= EXERCISE DETAILS =
Give back all the records exactly, keeping every line whole.

= EXERCISE MATERIALS =
↓
(** * GeminiPost: vote bookkeeping and comment nesting of [src/app.jsx]

    The application keeps posts and comments in a document store and does two
    pieces of data shaping on the client: [handleVote] (like / dislike
    toggling with denormalised counters, lines 266-338) and the comment
    snapshot callback (nesting replies under top-level comments, lines
    185-193).  Both are embedded here as functions over an explicit store. *)

From Stdlib Require Import ZArith Lia.
From stdpp Require Import gmap strings list fin_maps sorting.

#[local] Set Warnings "-clear-no-such-hyp".

(** ** Documents and the store *)

(** The fields of a post or comment document that the code reads or writes.
    [handlePostSubmit] and [handleCommentSubmit] create every document with
    [likes: 0, dislikes: 0, likers: [], dislikers: []]; the two arrays are
    optional here because [handleVote] reads them as [data[key] || []].
    Counters are JavaScript numbers holding integers.  [parentCommentId] is
    [null] (or absent, on posts) or the id of the comment replied to. *)
Record DocData := mkDoc {
  likers : option (list string);
  dislikers : option (list string);
  likes : Z;
  dislikes : Z;
  parentCommentId : option string;
  content : string
}.

(** [data[likersKey] || []] and [data[dislikersKey] || []]. *)
Definition likersOf (data : DocData) : list string := default [] (likers data).
Definition dislikersOf (data : DocData) : list string := default [] (dislikers data).

(** A document reference: [doc(db, .../posts, id)] or
    [doc(db, .../posts/${postId}/comments, id)]. *)
Inductive DocRef :=
| PostRef (postId : string)
| CommentRef (postId commentId : string).

(** The [posts] collection and the [comments] subcollections, the latter
    keyed by (post id, comment id). *)
Record Store := mkStore {
  posts : gmap string DocData;
  comments : gmap (string * string) DocData
}.

(** The two shapes of object [handleVote] passes to [updateDoc]:
    [{ likers: updatedLikers, likes: newLikes }] and
    [{ dislikers: updatedDislikers, dislikes: newDislikes }]. *)
Inductive FieldUpdate :=
| SetLikers (updatedLikers : list string) (newLikes : Z)
| SetDislikers (updatedDislikers : list string) (newDislikes : Z).

(** Field-level merge of an update object into a document: only the named
    fields change. *)
Definition mergeFields (upd : FieldUpdate) (d : DocData) : DocData :=
  match upd with
  | SetLikers l n =>
      mkDoc (Some l) (dislikers d) n (dislikes d) (parentCommentId d) (content d)
  | SetDislikers l n =>
      mkDoc (likers d) (Some l) (likes d) n (parentCommentId d) (content d)
  end.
↑
= ANSWER SECTION =
(** * GeminiPost: vote bookkeeping and comment nesting of [src/app.jsx]

    The application keeps posts and comments in a document store and does two
    pieces of data shaping on the client: [handleVote] (like / dislike
    toggling with denormalised counters, lines 266-338) and the comment
    snapshot callback (nesting replies under top-level comments, lines
    185-193).  Both are embedded here as functions over an explicit store. *)

From Stdlib Require Import ZArith Lia.
From stdpp Require Import gmap strings list fin_maps sorting.

#[local] Set Warnings "-clear-no-such-hyp".

(** ** Documents and the store *)

(** The fields of a post or comment document that the code reads or writes.
    [handlePostSubmit] and [handleCommentSubmit] create every document with
    [likes: 0, dislikes: 0, likers: [], dislikers: []]; the two arrays are
    optional here because [handleVote] reads them as [data[key] || []].
    Counters are JavaScript numbers holding integers.  [parentCommentId] is
    [null] (or absent, on posts) or the id of the comment replied to. *)
Record DocData := mkDoc {
  likers : option (list string);
  dislikers : option (list string);
  likes : Z;
  dislikes : Z;
  parentCommentId : option string;
  content : string
}.

(** [data[likersKey] || []] and [data[dislikersKey] || []]. *)
Definition likersOf (data : DocData) : list string := default [] (likers data).
Definition dislikersOf (data : DocData) : list string := default [] (dislikers data).

(** A document reference: [doc(db, .../posts, id)] or
    [doc(db, .../posts/${postId}/comments, id)]. *)
Inductive DocRef :=
| PostRef (postId : string)
| CommentRef (postId commentId : string).

(** The [posts] collection and the [comments] subcollections, the latter
    keyed by (post id, comment id). *)
Record Store := mkStore {
  posts : gmap string DocData;
  comments : gmap (string * string) DocData
}.

(** The two shapes of object [handleVote] passes to [updateDoc]:
    [{ likers: updatedLikers, likes: newLikes }] and
    [{ dislikers: updatedDislikers, dislikes: newDislikes }]. *)
Inductive FieldUpdate :=
| SetLikers (updatedLikers : list string) (newLikes : Z)
| SetDislikers (updatedDislikers : list string) (newDislikes : Z).

(** Field-level merge of an update object into a document: only the named
    fields change. *)
Definition mergeFields (upd : FieldUpdate) (d : DocData) : DocData :=
  match upd with
  | SetLikers l n =>
      mkDoc (Some l) (dislikers d) n (dislikes d) (parentCommentId d) (content d)
  | SetDislikers l n =>
      mkDoc (likers d) (Some l) (likes d) n (parentCommentId d) (content d)
  end.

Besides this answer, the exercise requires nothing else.